For the records below, report how many lines include the string "JArray", leaving out everything except the number.

>>>

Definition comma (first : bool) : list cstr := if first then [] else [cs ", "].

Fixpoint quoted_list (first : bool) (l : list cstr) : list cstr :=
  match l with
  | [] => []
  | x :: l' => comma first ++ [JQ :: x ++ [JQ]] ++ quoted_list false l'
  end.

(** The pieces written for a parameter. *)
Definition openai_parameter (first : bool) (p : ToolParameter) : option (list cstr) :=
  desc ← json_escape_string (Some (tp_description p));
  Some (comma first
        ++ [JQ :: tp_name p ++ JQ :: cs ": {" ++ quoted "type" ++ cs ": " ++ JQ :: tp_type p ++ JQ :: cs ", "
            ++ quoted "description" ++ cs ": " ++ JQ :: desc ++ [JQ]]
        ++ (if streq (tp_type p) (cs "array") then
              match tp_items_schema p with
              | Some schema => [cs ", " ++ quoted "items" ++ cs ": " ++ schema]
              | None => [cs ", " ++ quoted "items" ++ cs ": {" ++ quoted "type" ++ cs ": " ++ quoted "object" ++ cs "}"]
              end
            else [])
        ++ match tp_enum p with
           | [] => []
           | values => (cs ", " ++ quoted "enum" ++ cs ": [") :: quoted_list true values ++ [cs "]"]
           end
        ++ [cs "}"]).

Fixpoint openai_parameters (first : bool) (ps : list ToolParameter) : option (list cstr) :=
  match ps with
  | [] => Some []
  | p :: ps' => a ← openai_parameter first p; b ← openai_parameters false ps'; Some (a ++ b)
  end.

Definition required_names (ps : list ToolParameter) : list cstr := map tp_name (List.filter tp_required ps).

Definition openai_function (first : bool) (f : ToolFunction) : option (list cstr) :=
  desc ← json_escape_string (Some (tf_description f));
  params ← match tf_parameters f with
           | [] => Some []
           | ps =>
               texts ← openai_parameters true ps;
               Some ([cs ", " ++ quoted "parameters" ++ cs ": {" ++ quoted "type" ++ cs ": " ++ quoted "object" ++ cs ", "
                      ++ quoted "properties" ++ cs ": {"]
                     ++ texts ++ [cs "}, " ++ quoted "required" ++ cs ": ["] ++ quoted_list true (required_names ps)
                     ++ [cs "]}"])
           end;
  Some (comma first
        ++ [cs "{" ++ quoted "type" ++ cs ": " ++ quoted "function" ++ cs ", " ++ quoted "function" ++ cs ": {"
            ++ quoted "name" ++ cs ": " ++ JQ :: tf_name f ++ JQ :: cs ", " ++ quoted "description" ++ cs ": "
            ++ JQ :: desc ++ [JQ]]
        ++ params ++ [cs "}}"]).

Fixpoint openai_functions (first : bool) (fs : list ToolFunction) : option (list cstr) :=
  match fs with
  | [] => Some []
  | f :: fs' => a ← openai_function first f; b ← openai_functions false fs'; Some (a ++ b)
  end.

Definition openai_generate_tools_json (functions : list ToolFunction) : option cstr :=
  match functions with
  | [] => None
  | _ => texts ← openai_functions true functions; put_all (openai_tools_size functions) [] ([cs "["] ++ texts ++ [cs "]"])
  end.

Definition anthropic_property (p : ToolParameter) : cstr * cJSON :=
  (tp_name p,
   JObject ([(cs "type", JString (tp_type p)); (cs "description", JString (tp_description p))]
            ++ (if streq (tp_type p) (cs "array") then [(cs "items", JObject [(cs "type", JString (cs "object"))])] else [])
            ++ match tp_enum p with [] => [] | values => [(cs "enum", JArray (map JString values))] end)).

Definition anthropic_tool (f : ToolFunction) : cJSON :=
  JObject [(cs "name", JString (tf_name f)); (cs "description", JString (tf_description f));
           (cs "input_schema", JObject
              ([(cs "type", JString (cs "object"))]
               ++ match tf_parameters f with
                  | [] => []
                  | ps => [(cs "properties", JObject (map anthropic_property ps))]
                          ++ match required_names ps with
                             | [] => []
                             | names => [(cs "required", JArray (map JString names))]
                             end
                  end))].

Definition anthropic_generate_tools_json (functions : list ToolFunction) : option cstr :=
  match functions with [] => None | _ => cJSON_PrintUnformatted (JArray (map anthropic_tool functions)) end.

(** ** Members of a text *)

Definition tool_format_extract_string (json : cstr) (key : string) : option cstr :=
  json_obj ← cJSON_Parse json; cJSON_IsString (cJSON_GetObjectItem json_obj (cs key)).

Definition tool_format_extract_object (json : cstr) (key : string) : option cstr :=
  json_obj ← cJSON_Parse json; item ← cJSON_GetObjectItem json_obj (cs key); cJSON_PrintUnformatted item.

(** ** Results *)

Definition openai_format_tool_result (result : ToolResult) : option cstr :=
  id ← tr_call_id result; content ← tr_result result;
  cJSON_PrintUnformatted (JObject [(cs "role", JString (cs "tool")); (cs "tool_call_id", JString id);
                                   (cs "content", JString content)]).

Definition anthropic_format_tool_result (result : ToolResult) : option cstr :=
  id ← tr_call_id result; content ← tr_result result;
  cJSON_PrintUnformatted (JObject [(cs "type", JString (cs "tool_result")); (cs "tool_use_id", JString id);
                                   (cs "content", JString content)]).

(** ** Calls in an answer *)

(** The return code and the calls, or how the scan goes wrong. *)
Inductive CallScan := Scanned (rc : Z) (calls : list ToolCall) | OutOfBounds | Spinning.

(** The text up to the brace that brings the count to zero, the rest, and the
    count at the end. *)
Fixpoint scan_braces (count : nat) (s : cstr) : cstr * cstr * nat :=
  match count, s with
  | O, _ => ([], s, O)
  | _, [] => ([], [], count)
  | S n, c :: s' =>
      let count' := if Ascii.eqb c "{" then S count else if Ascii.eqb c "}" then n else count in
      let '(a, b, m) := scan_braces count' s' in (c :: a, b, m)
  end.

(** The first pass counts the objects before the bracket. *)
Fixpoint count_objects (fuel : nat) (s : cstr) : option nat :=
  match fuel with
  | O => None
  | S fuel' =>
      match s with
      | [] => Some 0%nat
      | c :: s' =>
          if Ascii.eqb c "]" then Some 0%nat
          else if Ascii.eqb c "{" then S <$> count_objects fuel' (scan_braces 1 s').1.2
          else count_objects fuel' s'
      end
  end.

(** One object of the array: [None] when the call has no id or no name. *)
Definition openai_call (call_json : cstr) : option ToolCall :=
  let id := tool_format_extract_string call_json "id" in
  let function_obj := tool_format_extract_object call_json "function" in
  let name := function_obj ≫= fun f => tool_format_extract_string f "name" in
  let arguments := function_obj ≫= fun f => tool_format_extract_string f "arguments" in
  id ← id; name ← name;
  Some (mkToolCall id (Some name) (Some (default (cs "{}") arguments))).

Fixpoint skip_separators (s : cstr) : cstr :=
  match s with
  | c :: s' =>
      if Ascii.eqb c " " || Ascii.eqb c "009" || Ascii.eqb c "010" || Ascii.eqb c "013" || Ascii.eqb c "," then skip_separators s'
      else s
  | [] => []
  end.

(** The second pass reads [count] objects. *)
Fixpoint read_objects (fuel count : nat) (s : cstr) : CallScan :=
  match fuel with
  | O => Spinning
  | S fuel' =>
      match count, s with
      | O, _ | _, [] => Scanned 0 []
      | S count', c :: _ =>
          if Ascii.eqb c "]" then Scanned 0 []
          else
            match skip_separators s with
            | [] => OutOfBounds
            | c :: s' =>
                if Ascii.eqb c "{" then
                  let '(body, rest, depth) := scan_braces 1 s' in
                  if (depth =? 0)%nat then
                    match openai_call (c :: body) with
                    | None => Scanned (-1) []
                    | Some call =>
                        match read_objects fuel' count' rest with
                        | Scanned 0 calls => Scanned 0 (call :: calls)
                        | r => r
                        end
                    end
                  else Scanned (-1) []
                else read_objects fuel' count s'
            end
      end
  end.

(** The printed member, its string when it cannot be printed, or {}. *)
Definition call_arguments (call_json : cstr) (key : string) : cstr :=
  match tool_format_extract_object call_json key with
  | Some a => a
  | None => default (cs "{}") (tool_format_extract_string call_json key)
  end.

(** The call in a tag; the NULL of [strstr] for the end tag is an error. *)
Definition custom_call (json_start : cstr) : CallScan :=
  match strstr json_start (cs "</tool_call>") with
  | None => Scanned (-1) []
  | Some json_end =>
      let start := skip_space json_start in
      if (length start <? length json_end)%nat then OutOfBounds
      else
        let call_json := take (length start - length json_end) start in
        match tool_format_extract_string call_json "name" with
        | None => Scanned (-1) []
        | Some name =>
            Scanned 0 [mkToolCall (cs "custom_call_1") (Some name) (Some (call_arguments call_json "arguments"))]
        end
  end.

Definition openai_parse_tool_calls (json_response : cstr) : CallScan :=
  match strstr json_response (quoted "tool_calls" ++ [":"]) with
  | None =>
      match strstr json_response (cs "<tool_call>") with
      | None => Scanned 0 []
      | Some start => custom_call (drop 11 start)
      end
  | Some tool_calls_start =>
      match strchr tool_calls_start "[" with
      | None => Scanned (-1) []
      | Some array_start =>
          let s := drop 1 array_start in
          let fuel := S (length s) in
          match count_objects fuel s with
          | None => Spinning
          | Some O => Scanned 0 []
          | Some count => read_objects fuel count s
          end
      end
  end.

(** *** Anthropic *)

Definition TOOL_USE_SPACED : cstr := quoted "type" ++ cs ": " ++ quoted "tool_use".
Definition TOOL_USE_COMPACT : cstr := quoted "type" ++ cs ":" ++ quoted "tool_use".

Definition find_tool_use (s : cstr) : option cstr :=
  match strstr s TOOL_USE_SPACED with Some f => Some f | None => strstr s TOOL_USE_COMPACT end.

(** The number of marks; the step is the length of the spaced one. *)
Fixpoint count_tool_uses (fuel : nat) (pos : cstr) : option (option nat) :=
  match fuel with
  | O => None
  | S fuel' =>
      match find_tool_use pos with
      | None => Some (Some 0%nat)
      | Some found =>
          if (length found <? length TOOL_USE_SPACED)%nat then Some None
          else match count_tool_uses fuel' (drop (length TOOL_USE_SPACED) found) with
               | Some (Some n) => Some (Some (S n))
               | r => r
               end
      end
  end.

<<<

» WRITTEN REPLY:
3